Merlin laissa s’exhaler en ces termes Jacques Bonhomme, que l’exaltation de la guerre avait déjà gagné ; après quoi il le réprimanda doucement comme il suit :

« À voir comme le seul mot de guerre t’enivre d’une joie folle, je crains que tu ne boives dans cette coupe au delà du nécessaire. Si tu te laisses si aisément éblouir par le clinquant des épées, comment sortiras-tu jamais du servage ? Tu ressembles à l’ours que l’on conduit, au bruit du tambourin, par un joyeux anneau de fer étincelant passé dans les narines ! Certes ! je ne suis pas inquiet de ton courage dans les champs de tueries que tu nommeras les champs de gloire ; mais je ne sais si tu montreras la même bravoure dans les choses de l’esprit.

— La même, interrompit Jacques.

— Sache, Jacques Bonhomme, reprit Merlin avec sévérité, sache qu’il ne faut jamais interrompre les enchanteurs pendant qu’ils parlent.
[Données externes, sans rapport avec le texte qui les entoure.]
Lemma li_agree L m m' ps :
  live_inv L m ps -> (forall key, key ∈ [addKey; waitKey] -> m' !! key = m !! key) -> live_inv L m' ps.
Proof.
  intros [Hs Hnd Hm Hl Hr Hw Ho] Hk.
  split; try done; unfold stored in *; rewrite Hk by set_solver; done.
Qed.
(** A process moves on; its debt, if it had one, is kept or paid. *)
Lemma li_move L m ps i p p' :
  live_inv L m ps -> ps !! i = Some p -> i ∈ L -> lively (bool_decide (length L = n)) p' ->
  (owes p -> owes p' \/ m !! waitKey = Some okStr) -> live_inv L m (<[i := p']> ps).
Proof.
  intros [Hs Hnd Hm Hl Hr Hw Ho] Hi HiL Hp Hdebt. pose proof (lookup_lt_Some _ _ _ Hi) as Hlt.
  split; try done.
  - by rewrite length_insert.
  - intros j q Hq. apply list_lookup_insert_Some in Hq as [(-> & <- & _)|[Hne Hq]]; [by right|by apply Hr].
  - intros E. destruct (Ho E) as [?|(j & q & Hj & Hq)]; [by left|]. destruct (decide (i = j)) as [->|Hne].
    + assert (q = p) as -> by congruence. destruct (Hdebt Hq); [|by left].
      right. exists j, p'. by rewrite list_lookup_insert_eq.
    + right. exists j, q. by rewrite list_lookup_insert_ne.
Qed.
Lemma li_set L m ps : live_inv L m ps -> length L = n -> live_inv L (<[waitKey := okStr]> m) ps.
Proof.
  intros [Hs Hnd Hm Hl Hr Hw Ho] E. split; try done; [by apply stored_insert_wait|right|left];
    by rewrite lookup_insert_eq.
Qed.
Lemma li_arrive L m ps i p :
  live_inv L m ps -> (i < n)%nat -> i ∉ L -> lively (bool_decide (length (L ++ [i]) = n)) p ->
  (length (L ++ [i]) = n -> owes p) ->
  live_inv (L ++ [i]) (<[addKey := shown (L ++ [i])]> m) (<[i := p]> ps).
Proof.
  intros [Hs Hnd Hm Hl Hr Hw Ho] Hi Hni Hp Hdebt.
  assert (Hnd' : NoDup (L ++ [i])).
  { apply NoDup_app. split; [done|]. split; [set_solver|apply NoDup_singleton]. }
  assert (Hm' : forall j, j ∈ L ++ [i] -> (j < n)%nat) by set_solver.
  pose proof (short_list _ _ Hnd' Hm') as Hle. rewrite length_app in Hle. simpl in Hle.
  split; try done.
  - apply stored_arrive.
  - by rewrite length_insert.
  - intros j q Hq. apply list_lookup_insert_Some in Hq as [(-> & <- & _)|[Hne Hq]].
    + right. set_solver.
    + destruct (Hr j q Hq) as [[-> ?]|[? Hlive]]; [left; set_solver|right]. split; [set_solver|].
      rewrite bool_decide_false in Hlive by lia. destruct (bool_decide (length (L ++ [i]) = n)); [by apply (lively_mono false)|done].
  - left. rewrite lookup_insert_ne by done. destruct Hw as [?|[? ?]]; [done|lia].
  - intros E. right. exists i, p. by rewrite list_lookup_insert_eq by lia; auto.
Qed.
Lemma live_step L m0 ps m1 ps' :
  live_inv L m0 ps -> lstep [addKey; waitKey] (m0, ps) (m1, ps') -> exists L', live_inv L' m1 ps'.
Proof.
  intros HI Hstep. inversion Hstep as [? m ? i op k Hk Hi Hen]; subst.
  apply (li_agree _ _ m) in HI; [|done]. clear Hstep Hk m0.
  pose proof (lookup_lt_Some _ _ _ Hi) as Hlt. rewrite (li_len _ _ _ HI) in Hlt.
  destruct (li_rank _ _ _ HI i _ Hi) as [[Hin Hni]|[HiL Hp]].
  - destruct (Hinit i Hlt) as (k' & Hk & Hnext). rewrite Hk in Hin. injection Hin as -> ->.
    assert (Hnd : NoDup (L ++ [i])).
    { apply NoDup_app. split; [apply HI|]. split; [set_solver|apply NoDup_singleton]. }
    assert (Hm : forall j, j ∈ L ++ [i] -> (j < n)%nat).
    { intros j [Hj|Hj%list_elem_of_singleton]%elem_of_app; [by apply (li_marks _ _ _ HI)|by subst]. }
    rewrite (Hfirst m L i (li_stored _ _ _ HI) Hnd Hm). cbn [fst snd]. exists (L ++ [i]).
    destruct (Hnext (length (L ++ [i])) _ (short_list _ _ Hnd Hm) eq_refl). by apply li_arrive.
  - exists L. destruct op as [key v|key t| |key| |]; simpl in Hp; try done.
    + destruct Hp as (-> & -> & Hfull & Hp). pose proof Hfull as Hlen%bool_decide_eq_true.
      apply (li_move _ _ _ i (Call (KSet waitKey okStr) k)); [by apply li_set|done|done|by apply Hp|].
      intros _. right. apply lookup_insert_eq.
    + simpl in Hen. destruct Hen as [v Hv]. unfold kv_step. rewrite Hv. cbn [fst snd].
      apply (li_move _ _ _ i (Call (KGet key t) k)); [done..| |by intros []].
      destruct Hp as [[-> Hp]|(-> & Hfull & Hp)].
      * destruct (li_wait _ _ _ HI) as [?|[? ?]]; [congruence|]. rewrite bool_decide_true by done.
        apply Hp; simpl; [done|congruence].
      * pose proof Hfull as Hlen%bool_decide_eq_true. apply (Hp L); [|done|].
        -- apply full_list; [by apply (li_nodup _ _ _ HI)|by apply (li_marks _ _ _ HI)|done].
        -- pose proof (li_stored _ _ _ HI) as Hs. unfold stored in Hs. simpl. destruct L; congruence.
    + destruct Hp as [Hne Hp]. apply (li_agree _ m).
      * apply (li_move _ _ _ i (Call (KRemove key) k)); [done..|by apply Hp|]. intros Ho. left. by apply Ho.
      * intros key' Hin. apply lookup_delete_ne. set_solver.
Qed.
(** When nothing can move, every process has returned success. *)
Lemma live_stuck L m ps :
  live_inv L m ps -> (forall w, ~ lstep [addKey; waitKey] (m, ps) w) ->
  forall i p, ps !! i = Some p -> exists r, p = Ret r /\ ok r.
Proof.
  intros HI Hstuck.
  assert (Hno : forall i op k, ps !! i = Some (Call op k) -> ~ enabled op m).
  { intros i op k Hi Hen. by eapply Hstuck, l_call. }
  assert (Hall : forall i, (i < n)%nat -> i ∈ L).
  { intros i Hi. destruct (lookup_lt_is_Some_2 ps i) as [p Hp]; [by rewrite (li_len _ _ _ HI)|].
    destruct (li_rank _ _ _ HI i p Hp) as [[-> Hni]|[? _]]; [|done].
    destruct (Hinit i Hi) as (k & Hk & _). rewrite Hk in Hp. destruct (Hno _ _ _ Hp). apply Hgo. }
  assert (Hlen : length L = n).
  { apply Nat.le_antisymm; [apply short_list; [by apply (li_nodup _ _ _ HI)|by apply (li_marks _ _ _ HI)]|].
    rewrite <- (length_seq n 0) at 1. apply submseteq_length, NoDup_submseteq; [apply NoDup_seq|].
    intros i Hi%elem_of_seq. apply Hall. lia. }
  assert (Hset : is_Some (m !! waitKey)).
  { destruct (li_owed _ _ _ HI Hlen) as [->|(i & p & Hi & Ho)]; [done|].
    destruct p as [|[] k]; simpl in Ho; try done; by destruct (Hno _ _ _ Hi). }
  intros i p Hi. destruct (li_rank _ _ _ HI i p Hi) as [[_ Hni]|[_ Hp]].
  { destruct Hni. apply Hall. rewrite <- (li_len _ _ _ HI). by eapply lookup_lt_Some. }
  destruct p as [r|op k]; [by exists r; destruct Hp|]. exfalso. apply (Hno _ _ _ Hi).
  destruct op; simpl in *; try done. destruct Hp as [[-> _]|(-> & _)]; [done|].
  pose proof (li_stored _ _ _ HI) as Hs. unfold stored in Hs. rewrite Hs. destruct L; [simpl in Hlen; lia|done].
Qed.
Lemma live_start m :
  m !! addKey = None -> m !! waitKey = None -> live_inv [] m (init <$> seq 0 n).
Proof.
  intros Ha Hw. split; try done; [constructor|set_solver| | |by left|simpl; lia].
  - by rewrite length_fmap, length_seq.
  - intros i p Hp. rewrite list_lookup_fmap in Hp. destruct (seq 0 n !! i) as [j|] eqn:Ej; [|done].
    apply lookup_seq in Ej as [-> _]. injection Hp as <-. left. set_solver.
Qed.
(** Every run without failures is short, and where it ends every process has succeeded. *)
Lemma round_completes m d k w :
  m !! addKey = None -> m !! waitKey = None -> (forall i, (i < n)%nat -> bounded d (init i)) ->
  nsteps (lstep [addKey; waitKey]) k (m, init <$> seq 0 n) w ->
  (k <= n * d)%nat /\
  ((forall w', ~ lstep [addKey; waitKey] w w') -> forall i p, w.2 !! i = Some p -> exists r, p = Ret r /\ ok r).
Proof.
  intros Ha Hw Hd Hrun. split.
  - replace (n * d)%nat with (sum_list (replicate n d)) by (by rewrite sum_list_replicate; lia).
    eapply bounded_run; [|done]. simpl. apply Forall2_same_length_lookup_2.
    { by rewrite length_replicate, length_fmap, length_seq. }
    intros i d' p Hi Hp. apply lookup_replicate in Hi as [-> Hi]. rewrite list_lookup_fmap in Hp.
    rewrite lookup_seq_lt in Hp by done. injection Hp as <-. by apply Hd.
  - assert (HI : exists L, live_inv L w.1 w.2).
    { assert (H0 : exists L, live_inv L (m, init <$> seq 0 n).1 (m, init <$> seq 0 n).2).
      { exists []. by apply live_start. }
      revert H0. clear Hd. induction Hrun as [w|k [m1 p1] [m2 p2] w Hstep _ IH]; [done|].
      intros [L HL]. apply IH. by apply (live_step L m1 p1). }
    destruct HI as [L HI], w as [m' ps]. intros Hstuck. by apply (live_stuck L m').
Qed.
End completion.
End round.

(** ** What other users of the store may do: anything but write the keys of the round *)
Definition op_key (op : kv_op) : bytes :=
  match op with KSet k _ | KGet k _ | KAdd k _ | KRemove k | KAppend k _ | KCas k _ _ => k end.
Lemma kv_step_other (op : kv_op) (m : kv) (key : bytes) : op_key op <> key -> (kv_step op m).2 !! key = m !! key.
Proof.
  intros Hne. destruct op as [k v|k t|k i|k|k v|k x v]; simpl in *; try by rewrite ?lookup_insert_ne, ?lookup_delete_ne.
  - by destruct (m !! k).
  - destruct (m !! k); [|by simpl; rewrite lookup_insert_ne]. destruct (String2Int _); [|done].
    destruct (_ || _); [done|]. by simpl; rewrite lookup_insert_ne.
  - destruct (m !! k); [|by simpl; rewrite lookup_insert_ne]. destruct (decide _); [|done]. by simpl; rewrite lookup_insert_ne.
Qed.
Lemma foreign_call (keys : list bytes) (op : kv_op) (m : kv) :
  op_key op ∉ keys \/ op = KRemove (op_key op) -> kept_or_removed keys m (kv_step op m).2.
Proof.
  intros Hop key Hkey. destruct (decide (op_key op = key)) as [He|He]; [|by left; apply kv_step_other].
  destruct Hop as [Hop|Hop]; [congruence|]. right. rewrite Hop. simpl. rewrite He. apply lookup_delete_eq.
Qed.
Autrement, à moins qu’ils ne soient aussi clairvoyants qu’il m’est donné de l’être, il leur arrive de perdre le fil de leur pensée ; et ceux qui les interrogent avec impatience restent à jamais perdus dans un défilé inextricable dont il leur est impossible de sortir. Vois donc le danger que tu as couru par ta faute, et tâche de t’en garantir une autre fois. »

Jacques avala les paroles qu’il avait sur les lèvres.

« Maintenant donne-moi cette main, reprit Merlin de plus en plus emporté sur les ailes de la divination.